Tasarıya göre, tüm gösteriler için önceden izin alınması gerekiyor. İzin almayanlara ağır para cezası getiren tasarı, polise direnenlerin 15 gün gözaltında tutulmasına da olanak sağlıyor.
Gösterilerin keyfi biçimde yasaklandığına, göstericilerin güç kullanılarak gözaltına alındığına ve mahkemelerin gösteri hakkını koruyamadığına işaret edilen raporda, Moskova'da şubat ve mart aylarında düzenlenen 10 gösteriden yedisinde binden fazla kişinin gözaltına alındığı, yüzlerce kişiye de para cezası verildiği belirtildi.

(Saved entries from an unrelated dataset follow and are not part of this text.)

(** The requests of the commands, for an id that the client sends unchanged. *)
Lemma delete_target_plain id :
  plain id = true -> delete_target id = Ok (AtRoute (Request.mk DELETE_sessions_id id [] [])).
Proof.
  intros Hid. apply plain_target; [done..|]. unfold session_route. rewrite append_empty, Cut_none by by apply plain_no_slash.
  by rewrite plain_nonempty.
Qed.
Lemma post_target_plain id last route payload :
  plain id = true -> all_bytes (fun c => plain_byte c || Ascii.eqb c "/") last = true ->
  (forall i, i <> "" -> session_route POST (i +:+ String "/" last) = Some (route, i) \/
                        all_bytes (fun c => negb (Ascii.eqb c "/")) i = false) ->
  session_target POST id (String "/" last) payload = Ok (AtRoute (Request.mk route id [] payload)).
Proof.
  intros Hid Hl Hr. apply plain_target; [done|by cbn|]. destruct (Hr id) as [|Hno]; [|done|].
  - intros ->. by apply plain_nonempty in Hid.
  - by rewrite plain_no_slash in Hno.
Qed.
Lemma post_route id last route :
  last = "done" /\ route = POST_sessions_id_done \/ last = "extend" /\ route = POST_sessions_id_extend ->
  id <> "" -> session_route POST (id +:+ String "/" last) = Some (route, id) \/
              all_bytes (fun c => negb (Ascii.eqb c "/")) id = false.
Proof.
  intros Hl Hid. destruct (all_bytes _ id) eqn:Hs; [left|by right]. unfold session_route.
  rewrite Cut_here by done. rewrite bool_decide_false by done. by destruct Hl as [[-> ->]|[-> ->]].
Qed.

Lemma on_error_code e rid' (r : HttpResponse.t) :
  HttpResponse.Code r <> 200%Z -> HttpResponse.Code (on_error rid' e r) <> 200%Z.
Proof. by destruct e. Qed.

(** The three operations that answer 200 exactly when the service had no error. *)
Lemma delete_answers q id body w :
  HttpResponse.Code (fst (handleDeleteSession (HttpRequest.mk q id body rid) w)) = 200%Z <->
  fst (provisioner_DestroySession id w) = None.
Proof.
  unfold handleDeleteSession, bind. cbn [HttpRequest.id HttpRequest.request_id].
  destruct (provisioner_DestroySession id w) as [[e|] v]; cbn; [|done]. split; [|done].
  intros Hc. exfalso. revert Hc. apply on_error_code. by destruct (_ || _).
Qed.
Lemma done_answers q id body w :
  HttpResponse.Code (fst (handleSessionDone (HttpRequest.mk q id body rid) w)) = 200%Z <->
  fst (lifecycle_SignalDone id w) = None.
Proof.
  unfold handleSessionDone, bind. cbn [HttpRequest.id HttpRequest.request_id].
  destruct (lifecycle_SignalDone id w) as [[e|] v]; cbn; [|done]. split; [|done].
  intros Hc. exfalso. revert Hc. apply on_error_code. cbn. unfold done_status. by repeat case_match.
Qed.
Lemma extend_answers q id body h w :
  bind_extend body = Ok h ->
  HttpResponse.Code (fst (handleExtendSession (HttpRequest.mk q id body rid) w)) = 200%Z ->
  fst (lifecycle_ExtendSession id h w) = None.
Proof.
  intros Hb. unfold handleExtendSession, bind. cbn [HttpRequest.id HttpRequest.request_id HttpRequest.body].
  rewrite Hb. destruct (lifecycle_ExtendSession id h w) as [[e|] v]; cbn; [|done].
  intros Hc. exfalso. revert Hc. apply on_error_code. cbn. unfold extend_status. by repeat case_match.
Qed.

(** C39.  For an id of unreserved bytes, as the server gives them: the commands that end a
    session report success exactly when the server's service did: [sessions delete] and
    [shutdown --force] when the provisioner destroyed the session, [sessions done] and
    [shutdown] when the lifecycle manager took the signal; [sessions extend] reports success
    only when the lifecycle manager extended the session.  An id with other bytes is pasted
    into the URL unescaped: see [delete_cuts_id] and [bad_escape_panics]. *)
Theorem session_commands_report id hours force w :
  plain id = true ->
  (outcome (runSessionsDelete id) w = None <-> fst (provisioner_DestroySession id w) = None) /\
  (outcome (runSessionsDone id) w = None <-> fst (lifecycle_SignalDone id w) = None) /\
  (outcome (runShutdown force id) w = None <->
     fst ((if force : bool then provisioner_DestroySession id else lifecycle_SignalDone id) w) = None) /\
  (forall h, bind_extend (encode_json [("additional_hours", Number hours)]) = Ok h ->
     outcome (runSessionsExtend rfc3339 id hours) w = None -> fst (lifecycle_ExtendSession id h w) = None).
Proof.
  intros Hid. pose proof (delete_target_plain id Hid) as Hdel.
  assert (done_target id = Ok (AtRoute (Request.mk POST_sessions_id_done id [] []))) as Hdone
    by (apply post_target_plain; [done..|]; intros i; apply post_route; auto).
  split_and!.
  - unfold runSessionsDelete, doing. rewrite Hdel, outcome_answering by done. apply delete_answers.
  - unfold runSessionsDone, doing. rewrite Hdone, outcome_answering by done. apply done_answers.
  - unfold runShutdown, doing. destruct force.
    + rewrite Hdel, outcome_answering by done. apply delete_answers.
    + rewrite Hdone, outcome_answering by done. apply done_answers.
  - intros h Hb. unfold runSessionsExtend.
    rewrite (post_target_plain id "extend" POST_sessions_id_extend) by
      (first [done|intros i; apply post_route; auto]).
    rewrite outcome_answering; [by apply extend_answers|].
    intros a v. unfold outcome. cbn [pbind trigger interp served]. unfold bind at 1. cbn.
    destruct (Answer.content a) as [[]|]; try done. by destruct new_expires_at.
Qed.

(** What follows a [#] is not sent: [sessions delete S#x] destroys the session [S] and says
    that [S#x] is destroyed. *)
Theorem delete_cuts_id id rest w :
  plain id = true -> unescape rest <> None ->
  outcome (runSessionsDelete (id +:+ "#" +:+ rest)) w = None <-> fst (provisioner_DestroySession id w) = None.
Proof.
  intros Hid Hrest.
  assert (delete_target (id +:+ "#" +:+ rest) = Ok (AtRoute (Request.mk DELETE_sessions_id id [] []))) as Hdel.
  { pose proof (delete_target_plain id Hid) as Hd. revert Hd. unfold delete_target, session_target, parse_path.
    rewrite !append_empty. change (id +:+ "#" +:+ rest) with (id +:+ String "#" rest). rewrite (Cut_none "#" id), (Cut_here "#" id rest).
    - change (unescape (default "" (Some rest))) with (unescape rest). destruct (no_control id); [|by intros [=]].
      destruct (unescape (Cut "?" id).1); [|by intros [=]]. by destruct (unescape rest).
    - eapply all_bytes_mono; [|by apply andb_true_iff in Hid as [_ Hid]]. intros c. by apply plain_byte_other.
    - eapply all_bytes_mono; [|by apply andb_true_iff in Hid as [_ Hid]]. intros c. by apply plain_byte_other. }
  unfold runSessionsDelete, doing. rewrite Hdel, outcome_answering by done. apply delete_answers.
Qed.
(** A percent sign that is not followed by two hexadecimal digits: the commands that drop the
    error of [http.NewRequest] panic, the others report it. *)
Theorem bad_escape_panics w :
  outcome (runSessionsDelete "S%zz") w = Some nil_request /\
  outcome (runSessionsDone "S%zz") w = Some nil_request /\
  (forall force, outcome (runShutdown force "S%zz") w = Some nil_request) /\
  (forall hours, outcome (runSessionsExtend rfc3339 "S%zz" hours) w = Some (cannot_connect (EOpaque "invalid URL escape"))).
Proof. split_and!; [done|done|by intros []|done]. Qed.
End Served.

(** ** The private key of a new session *)

(** It is printed, or saved to the file, or could not be saved. *)
Definition key_handled (saveKey key : string) (h : list (event shellE)) : Prop :=
  if bool_decide (saveKey = "") then Ev (Println key) tt ∈ h
  else exists e, Ev (WriteKey saveKey key) e ∈ h.

Lemma watch_print_lines l (h : list (event shellE)) :
  watch recorder (print_lines l) (fun _ h' => (forall x, x ∈ h -> x ∈ h') /\ forall x, x ∈ l -> Ev (Println x) tt ∈ h') h.
Proof.
  revert h. induction l as [|x l IH]; intros h; cbn [print_lines].
  { apply watch_ret. split; [done|]. intros x Hx. by apply not_elem_of_nil in Hx. }
  apply watch_bind, watch_trigger. intros [] _. split; [done|].
  eapply watch_mono; [apply IH|]. cbn. intros _ h' [Hh Hl]. split; [set_solver|].
  intros y [->|Hy]%elem_of_cons; [apply Hh, list_elem_of_here|by apply Hl].
Qed.

(** What has happened has happened. *)
Lemma watch_after {A} (p : shell A) (P : list (event shellE) -> Prop) h :
  (forall x h, P h -> P (x :: h)) -> P h -> watch recorder p (fun _ h' => P h') h.
Proof. intros HP Hh. apply watch_stable; [|exact Hh]. intros x h' _ Hh'. split; [done|by apply HP]. Qed.

Lemma key_handled_after saveKey key x h : key_handled saveKey key h -> key_handled saveKey key (x :: h).
Proof. unfold key_handled. case_bool_decide; [set_solver|]. intros [e He]. exists e. set_solver. Qed.

Lemma watch_deliver_key saveKey key h :
  watch recorder (deliver_key saveKey key) (fun _ h' => key_handled saveKey key h') h.
Proof.
  unfold deliver_key, key_handled. case_bool_decide.
  - eapply watch_mono; [apply watch_print_lines|]. intros _ h' [_ Hl]. apply Hl. unfold show_key. set_solver.
  - apply watch_bind, watch_trigger. intros e _. split; [done|].
    apply (watch_after _ (fun h => exists e, Ev (WriteKey saveKey key) e ∈ h)).
    + intros x h' [e' He]. exists e'. set_solver.
    + exists e. apply list_elem_of_here.
Qed.

Section Provision.
Context (rfc3339 : time -> string).

Lemma watch_print_provisioned saveKey b h :
  watch recorder (print_provisioned rfc3339 saveKey b)
    (fun _ h' => key_member b <> "" -> key_handled saveKey (key_member b) h') h.
Proof.
  unfold print_provisioned. cbv zeta.
  do 2 (eapply watch_seq; [apply (watch_after _ (fun _ => True)); done|intros _ ? _]).
  case_bool_decide as Hk.
  { apply watch_bind, watch_ret. by apply (watch_after _ (fun _ => key_member b <> "" -> _)); [done|intros []]. }
  apply watch_bind, watch_bind. eapply watch_mono; [apply watch_deliver_key|]. intros [] h2 Hh2.
  eapply watch_mono; [apply (watch_after _ (key_handled saveKey (key_member b)) _ (key_handled_after _ _) Hh2)|].
  intros u h3 Hh3. eapply watch_mono; [apply (watch_after _ (key_handled saveKey (key_member b)) _ (key_handled_after _ _) Hh3)|].
  by intros u' h4 Hh4 _.
Qed.

(** The session that the command asked for: the answer, and the offer it named. *)
Definition created (f : ProvisionFlags.t) (offerID : string) (b : Body) (h : list (event shellE)) : Prop :=
  exists a, Ev (Ask (Request.mk POST_sessions "" [] (provision_payload f offerID))) (Ok a) ∈ h /\
    Answer.StatusCode a = 201%Z /\ Answer.content a = Ok b.
Lemma created_after f o b x h : created f o b h -> created f o b (x :: h).
Proof. intros (a & Ha & Hrest). exists a. split; [set_solver|exact Hrest]. Qed.

(** When [provision] succeeds the server created a session for the request of the flags
    with a named offer, and its answer was either written as JSON or its private key, when it
    has one, was printed, or handed to the file of [--save-key]. *)
Theorem provision_delivers_key out f h :
  watch recorder (runProvision rfc3339 out f)
    (fun r h' => r = None -> exists offerID b, offerID <> "" /\ created f offerID b h' /\
       match out with
       | FormatJSON => Ev (PrintJSON b) None ∈ h'
       | FormatTable => key_member b <> "" -> key_handled (ProvisionFlags.SaveKey f) (key_member b) h'
       end) h.
Proof.
  unfold runProvision. destruct (negb _); [by apply watch_ret|].
  eapply watch_seq; [apply (watch_after _ (fun _ => True)); done|]. intros [offerID|e] h1 _; [|by apply watch_ret].
  case_bool_decide as Ho; [by apply watch_ret|]. unfold asking, answering. apply watch_bind, watch_trigger.
  intros [a|e] _; (split; [done|]); [|by apply watch_ret].
  destruct (Z.eqb_spec (Answer.StatusCode a) 201) as [Hc|]; [|by apply watch_ret].
  unfold decoding. destruct (Answer.content a) as [b|e] eqn:Hb; [|by apply watch_ret].
  cbn [next recorder].
  match goal with |- watch _ _ _ ?l => assert (created f offerID b l) as Hnew
    by (exists a; split; [apply list_elem_of_here|done]) end.
  unfold presenting. destruct out.
  - apply watch_trigger. intros e _. split; [done|]. intros ->. exists offerID, b.
    split; [done|]. split; [by apply created_after|apply list_elem_of_here].
  - apply watch_bind. eapply watch_mono.
    { apply watch_and; [apply watch_print_provisioned|].
      apply (watch_after _ (created f offerID b) _ (created_after _ _ _) Hnew). }
    cbn beta. intros _ h' [Hkey Hcr]. apply watch_ret. intros _. by exists offerID, b.
Qed.

(** With JSON as the output [--save-key] is ignored. *)
Definition unwritten (B : Type) (e : shellE B) : bool := match e with WriteKey _ _ => false | _ => true end.
Theorem json_saves_nothing f : only unwritten (runProvision rfc3339 FormatJSON f).
Proof.
  unfold runProvision. destruct (negb _); [done|]. apply only_bind.
  - unfold chosen_offer. destruct (_ && _); [|done]. apply only_bind; [by apply only_trigger|]. intros a.
    destruct (selectCheapestOffer _ a); [|done]. apply only_bind; [by apply only_trigger|done].
  - intros [offerID|e]; [|done]. case_bool_decide; [done|]. unfold asking, answering.
    apply only_bind; [by apply only_trigger|]. intros [a|e]; [|done]. destruct (Answer.StatusCode a =? 201)%Z; [|done].
    unfold decoding. destruct (Answer.content a); [|done]. by apply only_trigger.
Qed.
End Provision.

Örgüt, gösteriler sırasında karşı görüşten kişilerin göstericilere fiziksel saldırıda bulunmasına izin verildiğine de dikkati çekti.

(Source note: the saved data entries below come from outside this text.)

Lemma in_step_retry_or_fail retry req offer fo fm rc s err w0 w :
  retry_keeps_step retry -> in_step w0 w -> row w0 w s -> Session.Status s = StatusFailed ->
  wp (retry_or_fail inventory retry req offer fo fm rc s err) (fun _ w' => in_step w0 w') w.
Proof.
  intros Hretry Hst Hrow Hf. unfold retry_or_fail.
  remember inventory as oinv eqn:Hi in |- *. symmetry in Hi. destruct oinv as [inv|]; [|by apply wp_end]. case_match; [|by apply wp_end]. cbv zeta.
  apply wp_still; [by apply still_emit|]. intros u w1 Hh1.
  destruct (inventory_unreported inv Hi) as (Hc & _). destruct (Hinv inv Hi) as [Hcf _ _ _].
  apply wp_still; [by apply still_intro|]. intros found w2 Hh2.
  assert (hush w w2) as Hh by (by trans w1). assert (in_step w0 w2) as Hst2 by (trans w; [done|by apply hush_in_step]).
  assert (forall e, status_report e = [] -> wp (do! emit e in ret (Err (creation_error offer err) : result Session.t))
            (fun _ w' => in_step w0 w') w2) as Hex.
  { intros e He. apply wp_still_end; [|done]. apply still_bind; [by apply still_emit|intros; apply still_ret]. }
  destruct found as [[|o os]|e]; [by apply Hex| |by apply Hex]. destruct retry as [f|]; [|by apply Hex].
  apply wp_still; [apply still_select|]. intros [next|panic] w3 Hh3;
    [|apply wp_end; trans w2; [done|by apply hush_in_step]].
  apply wp_bind. eapply wp_mono; [by apply Hretry|]. intros r w4 [Hst4 Hg4].
  assert (in_step w0 w4) as Hst0 by (trans w3; [trans w2; [done|by apply hush_in_step]|done]).
  destruct r as [child|e]; [|by apply wp_end].
  apply wp_bind, (wp_update w0 s); [done| |done..|].
  { eapply row_grows; [|exact Hg4]. eapply row_hush; [exact Hrow|]. by trans w2. }
  intros r w5 Hm _ _ _. cbn [Session.Status Session.set_FailedOffers Session.set_RetryChildID] in Hm.
  apply wp_still_end; [apply still_bind; [by apply still_emit|intros; apply still_ret]|by eapply moving_same].
Qed.
Lemma required_answers answer message i l done :
  (fst (required (remember answer) message i l done) = None <-> Forall (fun m => answer m = None) l) /\
  (Forall (fun m => answer m = None) l -> snd (required (remember answer) message i l done) = done ++ l).
Proof.
  revert i done. induction l as [|m l IH]; intros i done; cbn; [by rewrite app_nil_r; split; [split; [constructor|]|]|].
  unfold bind. change (remember answer m done) with (answer m, done ++ [m]). rewrite Forall_cons.
  destruct (answer m) as [e|]; cbn [fst snd]; [split; [split; [done|by intros []]|by intros []]|].
  destruct (IH (i + 1) (done ++ [m])) as [Hf Hs]. split; [rewrite Hf; tauto|].
  intros [_ Hl]. by rewrite (Hs Hl), <-app_assoc.
Qed.
Lemma optional_runs answer l done : snd (optional (remember answer) l done) = done ++ l.
Proof.
  revert done. induction l as [|m l IH]; intros done; [cbn; by rewrite app_nil_r|].
  specialize (IH (done ++ [m])). unfold optional in IH |- *. cbn [for_each]. unfold bind, remember, skip, ret in *. cbn in *.
  by rewrite IH, <-app_assoc.
Qed.

(** A migration succeeds exactly when the tables and their indexes, and the tables of the
    failures, could be made; then every statement was tried. *)
Theorem migrate_required answer :
  let r := Migrate (remember answer) [] in
  (fst r = None <-> Forall (fun m => answer m = None) (migrations ++ failureMigrations)) /\
  (fst r = None ->
     snd r = migrations ++ dropColumnMigrations ++ retryMigrations ++ failureMigrations ++ indexMigrations).
Proof.
  cbv zeta. unfold Migrate, bind.
  destruct (required_answers answer (fun i => "migration " +:+ Itoa (Z.of_nat i) +:+ " failed") 1 migrations []) as [Hf Hs].
  destruct (required _ _ 1 migrations []) as [[e|] v]; cbn [fst snd] in *.
  { rewrite Forall_app, <-Hf. split; [split; [done|by intros []]|done]. }
  rewrite (Hs (proj1 Hf eq_refl)). clear Hs. rewrite Forall_app, <-Hf.
  pose proof (optional_runs answer dropColumnMigrations ([] ++ migrations)) as Ho.
  destruct (optional _ dropColumnMigrations _) as [[] v1]. cbn [snd] in Ho. subst v1.
  pose proof (optional_runs answer retryMigrations (([] ++ migrations) ++ dropColumnMigrations)) as Ho.
  destruct (optional _ retryMigrations _) as [[] v1]. cbn [snd] in Ho. subst v1.
  match goal with |- context [required _ ?msg 1 failureMigrations ?v0] =>
    destruct (required_answers answer msg 1 failureMigrations v0) as [Hf2 Hs2];
    destruct (required (remember answer) msg 1 failureMigrations v0) as [[e|] v2]
  end; cbn [fst snd] in *; [rewrite <-Hf2; split; [split; [done|by intros []]|done]|].
  rewrite (Hs2 (proj1 Hf2 eq_refl)).
  match goal with |- context [optional _ indexMigrations ?v0] => pose proof (optional_runs answer indexMigrations v0) as Ho;
    destruct (optional (remember answer) indexMigrations v0) as [[] v3] end.
  cbn [fst snd] in *. subst v3. rewrite <-Hf2. split; [tauto|done].
Qed.

(** The index that keeps a consumer from having two active sessions for an offer may be
    missing after a migration that succeeded: a table that has such sessions refuses it. *)
Example migrate_without_index :
  fst (Migrate (remember (fun m => match m with
    | DuplicatePrevention => Some (EOpaque "UNIQUE constraint failed: sessions.consumer_id, sessions.offer_id")
    | _ => None
    end)) []) = None.
Proof. reflexivity. Qed.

Rapora göre, 2013 ve 2014 yılları arasında Uluslararası Af Örgütü tarafından Moskova'da düzenlenmek istenen eylemlere izin verilmedi ya da gösterilerin uzak ve ıssız parklarda düzenlenmesi istendi.
Bağımsız bir grup tarafından yapılan inceleme, örgütün gösteri düzenlemek istediği yerlerden saatte 788 ila 5374 kişi geçerken, önerilen alternatif yerlerden geçenlerin saatte sadece 34 olduğunu ortaya çıkardı.
Krivosheev, "Rus yetkililerin kamu alanlarının kullanımı ve dile getirilen görüşler üzerinde tam kontrol sağlamaya çalıştığı açıkça belli oluyor. Rus mahkemeleri de ya buna karşı çıkamıyor ya da karşı çıkmak istemiyor. Gösterilerin yasaklanması, hükümeti eleştiren sivil toplum örgütlerinin kapatılması ve bağımsız medyanın sansürlenmesiyle muhalefet, insanların evleri ile sınırlanıyor. Rusya'nın pek de uzak olmayan geçmişini anımsatan uygulamalar, ülkenin geleceği için endişe veriyor" dedi.